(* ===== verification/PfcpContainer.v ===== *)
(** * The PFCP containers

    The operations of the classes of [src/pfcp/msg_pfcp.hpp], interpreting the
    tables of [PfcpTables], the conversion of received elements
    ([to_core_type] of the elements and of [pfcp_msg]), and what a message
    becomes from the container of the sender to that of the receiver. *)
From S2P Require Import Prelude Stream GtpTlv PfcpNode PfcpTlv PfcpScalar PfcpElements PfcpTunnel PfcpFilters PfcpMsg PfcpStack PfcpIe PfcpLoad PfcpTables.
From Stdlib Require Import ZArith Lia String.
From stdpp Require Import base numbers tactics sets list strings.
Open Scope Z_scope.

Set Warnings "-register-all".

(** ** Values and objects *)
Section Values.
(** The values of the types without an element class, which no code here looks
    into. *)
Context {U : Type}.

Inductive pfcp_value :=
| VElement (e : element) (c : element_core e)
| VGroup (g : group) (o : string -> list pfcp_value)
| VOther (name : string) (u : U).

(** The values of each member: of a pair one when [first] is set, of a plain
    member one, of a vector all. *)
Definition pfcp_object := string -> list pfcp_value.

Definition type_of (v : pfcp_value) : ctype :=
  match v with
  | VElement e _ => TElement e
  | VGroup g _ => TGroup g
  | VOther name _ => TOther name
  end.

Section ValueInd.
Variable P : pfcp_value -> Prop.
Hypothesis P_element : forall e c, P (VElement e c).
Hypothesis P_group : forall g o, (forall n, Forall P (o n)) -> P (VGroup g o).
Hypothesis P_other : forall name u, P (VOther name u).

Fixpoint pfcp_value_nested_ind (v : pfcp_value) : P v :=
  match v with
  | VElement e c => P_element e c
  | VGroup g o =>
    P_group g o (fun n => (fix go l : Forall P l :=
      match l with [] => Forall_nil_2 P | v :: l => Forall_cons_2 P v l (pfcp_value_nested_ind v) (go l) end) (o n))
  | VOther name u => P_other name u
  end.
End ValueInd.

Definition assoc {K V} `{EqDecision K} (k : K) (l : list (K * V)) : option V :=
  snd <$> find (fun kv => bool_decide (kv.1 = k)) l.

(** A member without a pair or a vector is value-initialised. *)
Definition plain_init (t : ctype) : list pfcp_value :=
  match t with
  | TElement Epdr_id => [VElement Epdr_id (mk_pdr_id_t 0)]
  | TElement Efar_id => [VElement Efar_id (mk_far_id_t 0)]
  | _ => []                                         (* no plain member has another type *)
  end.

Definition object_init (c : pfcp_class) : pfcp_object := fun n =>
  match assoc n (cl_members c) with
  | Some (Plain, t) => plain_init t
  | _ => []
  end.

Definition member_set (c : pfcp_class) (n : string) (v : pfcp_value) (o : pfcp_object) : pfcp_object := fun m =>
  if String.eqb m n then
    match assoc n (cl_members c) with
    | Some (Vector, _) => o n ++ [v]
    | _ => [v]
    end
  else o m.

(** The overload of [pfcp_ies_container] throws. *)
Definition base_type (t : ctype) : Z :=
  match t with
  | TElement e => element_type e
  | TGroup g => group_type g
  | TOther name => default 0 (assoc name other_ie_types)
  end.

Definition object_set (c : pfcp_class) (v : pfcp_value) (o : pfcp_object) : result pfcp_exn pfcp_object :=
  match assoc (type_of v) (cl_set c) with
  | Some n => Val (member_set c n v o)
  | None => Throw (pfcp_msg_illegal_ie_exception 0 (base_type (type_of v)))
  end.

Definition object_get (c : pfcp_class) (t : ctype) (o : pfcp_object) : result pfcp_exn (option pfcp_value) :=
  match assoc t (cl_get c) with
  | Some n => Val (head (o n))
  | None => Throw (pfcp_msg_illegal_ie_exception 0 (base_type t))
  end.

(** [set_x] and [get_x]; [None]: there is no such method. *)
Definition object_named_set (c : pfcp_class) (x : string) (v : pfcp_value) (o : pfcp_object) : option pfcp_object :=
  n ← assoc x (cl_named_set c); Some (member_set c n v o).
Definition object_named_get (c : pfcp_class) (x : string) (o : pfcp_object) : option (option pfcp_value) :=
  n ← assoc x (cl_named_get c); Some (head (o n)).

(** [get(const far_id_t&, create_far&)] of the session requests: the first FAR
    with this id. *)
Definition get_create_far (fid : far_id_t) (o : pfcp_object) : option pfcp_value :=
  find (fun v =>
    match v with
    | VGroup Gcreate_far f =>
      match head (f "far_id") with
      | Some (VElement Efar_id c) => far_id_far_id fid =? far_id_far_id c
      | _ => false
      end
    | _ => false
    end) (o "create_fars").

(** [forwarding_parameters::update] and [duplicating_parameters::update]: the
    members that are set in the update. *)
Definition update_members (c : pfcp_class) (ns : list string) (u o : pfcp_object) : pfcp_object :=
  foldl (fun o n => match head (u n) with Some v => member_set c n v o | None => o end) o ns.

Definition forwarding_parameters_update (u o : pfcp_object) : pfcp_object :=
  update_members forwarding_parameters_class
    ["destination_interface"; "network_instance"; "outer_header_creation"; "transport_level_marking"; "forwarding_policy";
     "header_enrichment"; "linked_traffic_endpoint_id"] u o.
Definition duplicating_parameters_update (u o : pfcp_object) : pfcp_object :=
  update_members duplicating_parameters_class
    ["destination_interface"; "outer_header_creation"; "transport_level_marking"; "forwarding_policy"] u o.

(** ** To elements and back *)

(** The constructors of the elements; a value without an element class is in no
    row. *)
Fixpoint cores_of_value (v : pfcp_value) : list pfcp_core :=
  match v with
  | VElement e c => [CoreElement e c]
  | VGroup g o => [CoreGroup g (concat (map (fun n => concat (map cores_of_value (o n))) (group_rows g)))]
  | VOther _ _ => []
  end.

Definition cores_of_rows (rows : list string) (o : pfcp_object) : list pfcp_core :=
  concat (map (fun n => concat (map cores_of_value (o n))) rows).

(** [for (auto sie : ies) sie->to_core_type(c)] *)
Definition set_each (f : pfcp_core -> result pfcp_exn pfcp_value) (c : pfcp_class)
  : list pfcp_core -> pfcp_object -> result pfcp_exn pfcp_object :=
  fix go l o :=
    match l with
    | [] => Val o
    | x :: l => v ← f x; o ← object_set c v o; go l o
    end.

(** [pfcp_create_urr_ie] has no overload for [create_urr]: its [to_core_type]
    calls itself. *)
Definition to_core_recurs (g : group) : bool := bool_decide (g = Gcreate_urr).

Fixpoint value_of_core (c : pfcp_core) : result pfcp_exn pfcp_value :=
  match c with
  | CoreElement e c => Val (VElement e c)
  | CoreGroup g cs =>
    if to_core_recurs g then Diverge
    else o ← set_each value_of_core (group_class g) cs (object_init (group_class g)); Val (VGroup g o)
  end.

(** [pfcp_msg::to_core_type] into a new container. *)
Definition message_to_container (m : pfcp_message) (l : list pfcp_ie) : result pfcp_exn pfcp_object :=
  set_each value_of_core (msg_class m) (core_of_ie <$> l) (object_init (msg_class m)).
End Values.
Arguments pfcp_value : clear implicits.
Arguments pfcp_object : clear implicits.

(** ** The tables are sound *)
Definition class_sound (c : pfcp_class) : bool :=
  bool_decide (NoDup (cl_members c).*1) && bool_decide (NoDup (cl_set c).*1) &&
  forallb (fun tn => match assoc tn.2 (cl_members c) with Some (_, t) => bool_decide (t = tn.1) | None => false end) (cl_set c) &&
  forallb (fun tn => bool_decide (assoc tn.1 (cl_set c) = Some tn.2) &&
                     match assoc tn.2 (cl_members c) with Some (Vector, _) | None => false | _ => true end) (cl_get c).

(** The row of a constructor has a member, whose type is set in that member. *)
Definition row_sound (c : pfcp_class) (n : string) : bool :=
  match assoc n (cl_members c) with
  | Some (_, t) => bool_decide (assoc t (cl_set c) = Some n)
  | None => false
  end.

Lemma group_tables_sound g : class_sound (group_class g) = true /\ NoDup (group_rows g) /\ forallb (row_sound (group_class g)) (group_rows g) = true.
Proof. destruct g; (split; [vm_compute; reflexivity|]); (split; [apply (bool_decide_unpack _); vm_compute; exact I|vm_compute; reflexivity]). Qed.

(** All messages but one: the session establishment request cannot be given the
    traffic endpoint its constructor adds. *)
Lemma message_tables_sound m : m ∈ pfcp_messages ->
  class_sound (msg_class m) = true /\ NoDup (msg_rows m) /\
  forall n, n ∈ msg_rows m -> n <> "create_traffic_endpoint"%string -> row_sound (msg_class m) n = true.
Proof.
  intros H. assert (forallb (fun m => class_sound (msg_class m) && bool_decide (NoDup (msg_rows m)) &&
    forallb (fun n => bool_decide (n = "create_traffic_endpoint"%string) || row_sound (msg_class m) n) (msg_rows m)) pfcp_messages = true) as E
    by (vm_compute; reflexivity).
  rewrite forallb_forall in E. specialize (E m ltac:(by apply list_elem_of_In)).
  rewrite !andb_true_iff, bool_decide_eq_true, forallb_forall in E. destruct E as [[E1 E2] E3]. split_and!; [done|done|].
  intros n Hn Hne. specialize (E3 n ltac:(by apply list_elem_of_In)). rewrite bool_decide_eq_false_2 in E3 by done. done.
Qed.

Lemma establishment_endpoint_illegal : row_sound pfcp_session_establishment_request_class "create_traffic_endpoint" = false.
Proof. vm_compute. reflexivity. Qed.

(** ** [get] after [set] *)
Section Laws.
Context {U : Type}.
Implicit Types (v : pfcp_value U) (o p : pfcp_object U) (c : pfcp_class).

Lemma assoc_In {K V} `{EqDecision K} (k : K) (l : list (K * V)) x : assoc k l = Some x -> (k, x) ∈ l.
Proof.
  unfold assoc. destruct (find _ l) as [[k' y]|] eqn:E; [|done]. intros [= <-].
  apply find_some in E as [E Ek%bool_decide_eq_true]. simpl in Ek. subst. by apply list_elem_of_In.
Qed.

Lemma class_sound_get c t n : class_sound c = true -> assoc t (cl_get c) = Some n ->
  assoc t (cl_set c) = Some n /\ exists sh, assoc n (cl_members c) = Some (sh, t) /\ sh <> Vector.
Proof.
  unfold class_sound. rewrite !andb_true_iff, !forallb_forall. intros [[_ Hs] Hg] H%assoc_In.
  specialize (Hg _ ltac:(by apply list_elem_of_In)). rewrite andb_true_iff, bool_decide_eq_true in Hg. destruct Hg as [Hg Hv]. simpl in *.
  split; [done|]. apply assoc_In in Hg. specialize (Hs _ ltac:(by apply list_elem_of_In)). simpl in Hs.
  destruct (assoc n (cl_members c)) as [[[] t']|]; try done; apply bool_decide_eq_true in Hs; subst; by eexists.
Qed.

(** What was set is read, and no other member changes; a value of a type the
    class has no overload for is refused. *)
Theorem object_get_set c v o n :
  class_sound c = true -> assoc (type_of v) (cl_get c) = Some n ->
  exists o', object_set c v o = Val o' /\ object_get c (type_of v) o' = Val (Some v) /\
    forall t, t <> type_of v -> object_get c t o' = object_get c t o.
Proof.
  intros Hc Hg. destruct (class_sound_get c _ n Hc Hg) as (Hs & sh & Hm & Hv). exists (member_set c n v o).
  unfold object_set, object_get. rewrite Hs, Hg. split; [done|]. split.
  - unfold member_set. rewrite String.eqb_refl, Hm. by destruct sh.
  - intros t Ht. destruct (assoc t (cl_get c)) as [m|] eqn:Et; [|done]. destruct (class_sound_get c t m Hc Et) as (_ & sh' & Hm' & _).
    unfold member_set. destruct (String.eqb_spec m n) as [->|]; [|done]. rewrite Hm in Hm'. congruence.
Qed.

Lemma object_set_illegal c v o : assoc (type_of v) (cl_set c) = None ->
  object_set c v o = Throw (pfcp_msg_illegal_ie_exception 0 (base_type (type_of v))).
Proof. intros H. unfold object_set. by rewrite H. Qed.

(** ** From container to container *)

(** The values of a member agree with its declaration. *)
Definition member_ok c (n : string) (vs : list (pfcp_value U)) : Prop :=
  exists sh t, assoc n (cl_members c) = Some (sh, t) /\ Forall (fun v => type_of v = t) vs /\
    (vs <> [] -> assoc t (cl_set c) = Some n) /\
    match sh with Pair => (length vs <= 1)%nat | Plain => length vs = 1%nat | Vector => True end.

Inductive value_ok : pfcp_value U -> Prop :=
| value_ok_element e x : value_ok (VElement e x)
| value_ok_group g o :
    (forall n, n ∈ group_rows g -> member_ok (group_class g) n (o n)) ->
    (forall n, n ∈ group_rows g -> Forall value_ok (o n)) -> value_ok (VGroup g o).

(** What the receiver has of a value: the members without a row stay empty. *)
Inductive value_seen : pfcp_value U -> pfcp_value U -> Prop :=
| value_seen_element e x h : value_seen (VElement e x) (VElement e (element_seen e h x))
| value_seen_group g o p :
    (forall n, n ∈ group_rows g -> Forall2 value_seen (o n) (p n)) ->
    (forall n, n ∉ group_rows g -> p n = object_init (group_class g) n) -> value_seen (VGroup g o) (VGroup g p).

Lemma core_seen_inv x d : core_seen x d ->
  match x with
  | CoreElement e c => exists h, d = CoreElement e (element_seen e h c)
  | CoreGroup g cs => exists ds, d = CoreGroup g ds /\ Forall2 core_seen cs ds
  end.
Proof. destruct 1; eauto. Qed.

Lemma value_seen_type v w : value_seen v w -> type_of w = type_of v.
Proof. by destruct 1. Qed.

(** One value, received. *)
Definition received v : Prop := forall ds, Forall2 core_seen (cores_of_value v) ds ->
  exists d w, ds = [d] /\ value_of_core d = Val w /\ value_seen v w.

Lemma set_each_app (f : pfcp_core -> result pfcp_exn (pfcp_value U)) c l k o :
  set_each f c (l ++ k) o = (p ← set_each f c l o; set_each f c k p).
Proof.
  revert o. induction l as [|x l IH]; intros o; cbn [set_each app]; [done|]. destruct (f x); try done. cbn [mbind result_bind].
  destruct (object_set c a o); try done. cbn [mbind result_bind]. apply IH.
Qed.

**REQUIRED WORK**
Please copy the lines in the records above between the one holding "n ← assoc x (cl_named_get" and the one holding "Gcreate_far f =>", inclusive, exactly and with no other line.

**TASK ANSWER**
  n ← assoc x (cl_named_get c); Some (head (o n)).

(** [get(const far_id_t&, create_far&)] of the session requests: the first FAR
    with this id. *)
Definition get_create_far (fid : far_id_t) (o : pfcp_object) : option pfcp_value :=
  find (fun v =>
    match v with
    | VGroup Gcreate_far f =>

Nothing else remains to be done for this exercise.